(* ===== verification/Life.v ===== *)
(** * A client's life (vnet/client/client.go)

    What a run of the client opens: the internal client, the device, the control
    manager, the hub and the host for direct connections; and what it opens in
    use: the connections of the internal client by destination, and direct
    streams. A resource is a number, [open] holds those that are not closed. What
    the system and the server answer is an argument of each attempt. The outer
    [None] is a panic. *)

From S2P Require Import Prelude Protocol Pool Hub.

#[local] Open Scope Z_scope.

Definition StateRunning : Z := 1.
Definition StateReconnecting : Z := 2.

Record Life := MkLife {
  internal : option nat; dev : option nat; manager : option nat; hub : option nat; host : option nat;
  conns : gmap string nat; (* connections kept by the internal client *)
  dsts : gmap string (Destination (RW := nat)); (* destinations in the routes of the hub *)
  streams : list nat; (* [p2p.connections] *)
  session : option string; id : string; ctx : bool; state : Z;
  encryptors : nat; (* entries [WithEncryptor] of the transport options *)
  peerMappingVersion : Z; hostId : string;
  background : nat; (* goroutines of [backgroundTryDialP2P] *)
  open : gset nat; next : nat }.

(** [NewClient] *)
Definition NewClient : Life := MkLife None None None None None ∅ ∅ [] None "" true 0 0 0 "" 0 ∅ 0.

(** What [connectP2PSignalingServer] meets: no answer or no address of the
    signalling server; an error of creating the host; a host that cannot connect
    (without an id) or register; success. *)
Inductive p2p_setup := NoSignalling | HostError | HostAlone (hostId : string) | Connected (hostId : string).

(** What one run meets. [shake]: the server's error, or the id of the session
    and the length of the network's key. *)
Record attempt := MkAttempt { setup_ok : bool; shake : unit + string * nat; device_ok : bool; p2p : p2p_setup }.

Inductive run_error := UnsupportedType | SetupError | HandshakeError | DeviceError.

Definition set_ctx (c : Life) (b : bool) : Life :=
  MkLife (internal c) (dev c) (manager c) (hub c) (host c) (conns c) (dsts c) (streams c) (session c) (id c) b (state c) (encryptors c) (peerMappingVersion c)
    (hostId c) (background c) (open c) (next c).
(** [newTcpClient] or [newQuicClient] *)
Definition new_internal (c : Life) : Life :=
  MkLife (Some (next c)) (dev c) (manager c) (hub c) (host c) (conns c) (dsts c) (streams c) (session c) (id c) (ctx c) (state c) (encryptors c) (peerMappingVersion c)
    (hostId c) (background c) ({[next c]} ∪ open c) (S (next c)).
Definition set_session (c : Life) (s : string) : Life :=
  MkLife (internal c) (dev c) (manager c) (hub c) (host c) (conns c) (dsts c) (streams c) (Some s) s (ctx c) (state c) (encryptors c) (peerMappingVersion c)
    (hostId c) (background c) (open c) (next c).
Definition new_dev (c : Life) : Life :=
  MkLife (internal c) (Some (next c)) (manager c) (hub c) (host c) (conns c) (dsts c) (streams c) (session c) (id c) (ctx c) (state c) (encryptors c) (peerMappingVersion c)
    (hostId c) (background c) ({[next c]} ∪ open c) (S (next c)).
(** The encryptor, the manager and the hub. *)
Definition new_hub (c : Life) : Life :=
  MkLife (internal c) (dev c) (Some (next c)) (Some (S (next c))) (host c) (conns c) (dsts c) (streams c) (session c) (id c) (ctx c) (state c) (S (encryptors c))
    (peerMappingVersion c) (hostId c) (background c) ({[next c; S (next c)]} ∪ open c) (S (S (next c))).
Definition new_host (c : Life) (hid : string) (bg : nat) : Life :=
  MkLife (internal c) (dev c) (manager c) (hub c) (Some (next c)) (conns c) (dsts c) (streams c) (session c) (id c) (ctx c) (state c) (encryptors c)
    (peerMappingVersion c) hid (background c + bg) ({[next c]} ∪ open c) (S (next c)).

(** A host that was created is kept when connecting fails. *)
Definition connectP2PSignalingServer (activeDial : bool) (p : p2p_setup) (c : Life) : Life :=
  match p with
  | NoSignalling | HostError => c
  | HostAlone hid => new_host c hid 0
  | Connected hid => new_host c hid (if activeDial then 1 else 0)
  end.

(** [typ_ok]: the type of the configuration is one of the two. A key of fewer
    than 32 bytes panics. *)
Definition run (typ_ok p2pEnabled activeDial : bool) (a : attempt) (c : Life) : option (option run_error * Life) :=
  let c := set_ctx c true in
  if negb typ_ok then Some (Some UnsupportedType, c)
  else
    let c := new_internal c in
    if negb (setup_ok a) then Some (Some SetupError, c)
    else
      match shake a with
      | inl _ => Some (Some HandshakeError, c)
      | inr (sid, keylen) =>
          let c := set_session c sid in
          if negb (device_ok a) then Some (Some DeviceError, c)
          else
            let c := new_dev c in
            if (keylen <? 32)%nat then None
            else
              let c := new_hub c in
              Some (None, if p2pEnabled then connectP2PSignalingServer activeDial (p2p a) c else c)
      end.

(** ** What happens while the client runs *)

Definition with_links (c : Life) (k : gmap string nat) (d : gmap string (Destination (RW := nat))) (l : list nat) (o : gset nat) (n : nat) : Life :=
  MkLife (internal c) (dev c) (manager c) (hub c) (host c) k d l (session c) (id c) (ctx c) (state c) (encryptors c) (peerMappingVersion c)
    (hostId c) (background c) o n.

(** Connections and streams may be closed again. *)
Definition closing (l : list nat) (o : gset nat) : gset nat := o ∖ list_to_set l.

(** [CloseDst] of the internal client. *)
Definition CloseDst (c : Life) (ip : string) : Life :=
  with_links c (delete ip (conns c)) (dsts c) (streams c) (closing (option_list (conns c !! ip)) (open c)) (next c).

(** A destination is added by the synchronisation; it negotiates, over the
    connection that is kept for its address or over a new one, and is accepted or
    reports an error; a direct stream is set up for it, or given up; a write of it
    fails; it is removed. *)
Inductive use := Routed (ip : string) | Dialled (ip : string) (accepted : bool) | WentDirect (ip : string) | WriteFailed (ip : string) | Unrouted (ip : string).

Definition use_dst (c : Life) (ip : string) (x : Destination (RW := nat)) (u : use) : option Life :=
  match u with
  | Routed _ => Some c
  | Dialled _ accepted =>
      match tx x with
      | Some _ => Some c
      | None =>
          let '(conn, c) := match conns c !! ip with
                            | Some k => (k, c)
                            | None => (next c, with_links c (<[ip := next c]> (conns c)) (dsts c) (streams c) ({[next c]} ∪ open c) (S (next c)))
                            end in
          if accepted then Some (with_links c (conns c) (<[ip := MkDst (Some conn) (fallback x) (closed x)]> (dsts c)) (streams c) (open c) (next c))
          else Some (CloseDst c ip)
      end
  | WentDirect _ =>
      match host c with
      | None => Some c
      | Some _ =>
          let stream := next c in
          let '(replaced, x') := ReplaceTx (fun old => match old with
                                                       | Some o => if bool_decide (o ∈ streams c) then (None, false) else (Some stream, true)
                                                       | None => (Some stream, true) end) x in
          if (replaced : bool)
          then Some (with_links c (conns c) (<[ip := x']> (dsts c)) (stream :: streams c) ({[stream]} ∪ open c) (S stream))
          else Some (with_links c (conns c) (dsts c) (streams c) (open c) (S stream))
      end
  | WriteFailed _ =>
      let '(reported, x') := fallbackOrReportError x in
      let c := with_links c (conns c) (<[ip := x']> (dsts c)) (streams c) (open c) (next c) in
      Some (if (reported : bool) then CloseDst c ip else c)
  | Unrouted _ =>
      '(l, _) ← Destination_Close x;
      Some (CloseDst (with_links c (conns c) (delete ip (dsts c)) (streams c) (closing l (open c)) (next c)) ip)
  end.

Definition use_ip (u : use) : string :=
  match u with Routed ip | Dialled ip _ | WentDirect ip | WriteFailed ip | Unrouted ip => ip end.

Definition use_step (c : Life) (u : use) : option Life :=
  match hub c, dsts c !! use_ip u with
  | None, _ => Some c
  | Some _, Some x => use_dst c (use_ip u) x u
  | Some _, None =>
      match u with
      | Routed ip => Some (with_links c (conns c) (<[ip := MkDst None None false]> (dsts c)) (streams c) (open c) (next c))
      | _ => Some c
      end
  end.

Fixpoint use_all (c : Life) (us : list use) : option Life := match us with [] => Some c | u :: us' => c ← use_step c u; use_all c us' end.

(** ** Release *)

(** Closing a resource of a run; [None] when it is not open. *)
Definition close (r : option nat) (o : gset nat) : option (gset nat) :=
  match r with
  | None => Some o
  | Some x => if decide (x ∈ o) then Some (o ∖ {[x]}) else None
  end.

(** Every destination in the routes is closed with its transports; closing one
    twice panics. *)
Fixpoint close_dsts (l : list (Destination (RW := nat))) (o : gset nat) : option (gset nat) :=
  match l with [] => Some o | x :: l' => '(ts, _) ← Destination_Close x; close_dsts l' (closing ts o) end.

Definition ReleaseAll (c : Life) : option Life :=
  o ← close (hub c) (open c);
  o ← (match hub c with Some _ => close_dsts (map_to_list (dsts c)).*2 o | None => Some o end);
  o ← close (internal c) o;
  let o := match internal c with Some _ => closing (map_to_list (conns c)).*2 o | None => o end in
  o ← close (dev c) o;
  let o := closing (streams c) o in
  o ← close (host c) o;
  o ← close (manager c) o;
  Some (MkLife None None None None None ∅ ∅ [] None (id c) false (state c) (encryptors c) 0 "" (background c) o (next c)).

Definition Reconnect (typ_ok p2pEnabled activeDial : bool) (a : attempt) (c : Life) : option (option run_error * Life) :=
  c ← ReleaseAll c; run typ_ok p2pEnabled activeDial a c.

Definition set_state (c : Life) (s : Z) : Life :=
  MkLife (internal c) (dev c) (manager c) (hub c) (host c) (conns c) (dsts c) (streams c) (session c) (id c) (ctx c) s (encryptors c) (peerMappingVersion c)
    (hostId c) (background c) (open c) (next c).

(** The loop of [reconnectLoop]: attempts until one succeeds, with their number.
    The attempts that are to come are the argument; [inl]: none succeeded. *)
Fixpoint reconnect_loop (typ_ok p2pEnabled activeDial : bool) (tries : list attempt) (n : nat) (c : Life) : option (Life + nat * Life) :=
  match tries with
  | [] => Some (inl c)
  | a :: rest =>
      '(e, c) ← Reconnect typ_ok p2pEnabled activeDial a c;
      match e with
      | None => Some (inr (S n, c))
      | Some _ => reconnect_loop typ_ok p2pEnabled activeDial rest (S n) c
      end
  end.

(** The synchronisation that follows a run sets the state back. *)
Definition reconnectLoop (typ_ok p2pEnabled activeDial : bool) (tries : list attempt) (c : Life) : option (Life + nat * Life) :=
  reconnect_loop typ_ok p2pEnabled activeDial tries 0 (set_state c StateReconnecting).

(** A goroutine of [backgroundTryDialP2P] looks at the context and ranges over
    the routes of the hub: without them it panics. *)
Definition background_turn (c : Life) : option Life :=
  if (background c =? 0)%nat then Some c
  else if negb (ctx c) then None
  else match hub c with None => None | Some _ => Some c end.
────────
Activity => Only the span from the line with "(** A goroutine" through the final line of the records goes in the output, each line unchanged.

Solution to this problem =>
(** A goroutine of [backgroundTryDialP2P] looks at the context and ranges over
    the routes of the hub: without them it panics. *)
Definition background_turn (c : Life) : option Life :=
  if (background c =? 0)%nat then Some c
  else if negb (ctx c) then None
  else match hub c with None => None | Some _ => Some c end.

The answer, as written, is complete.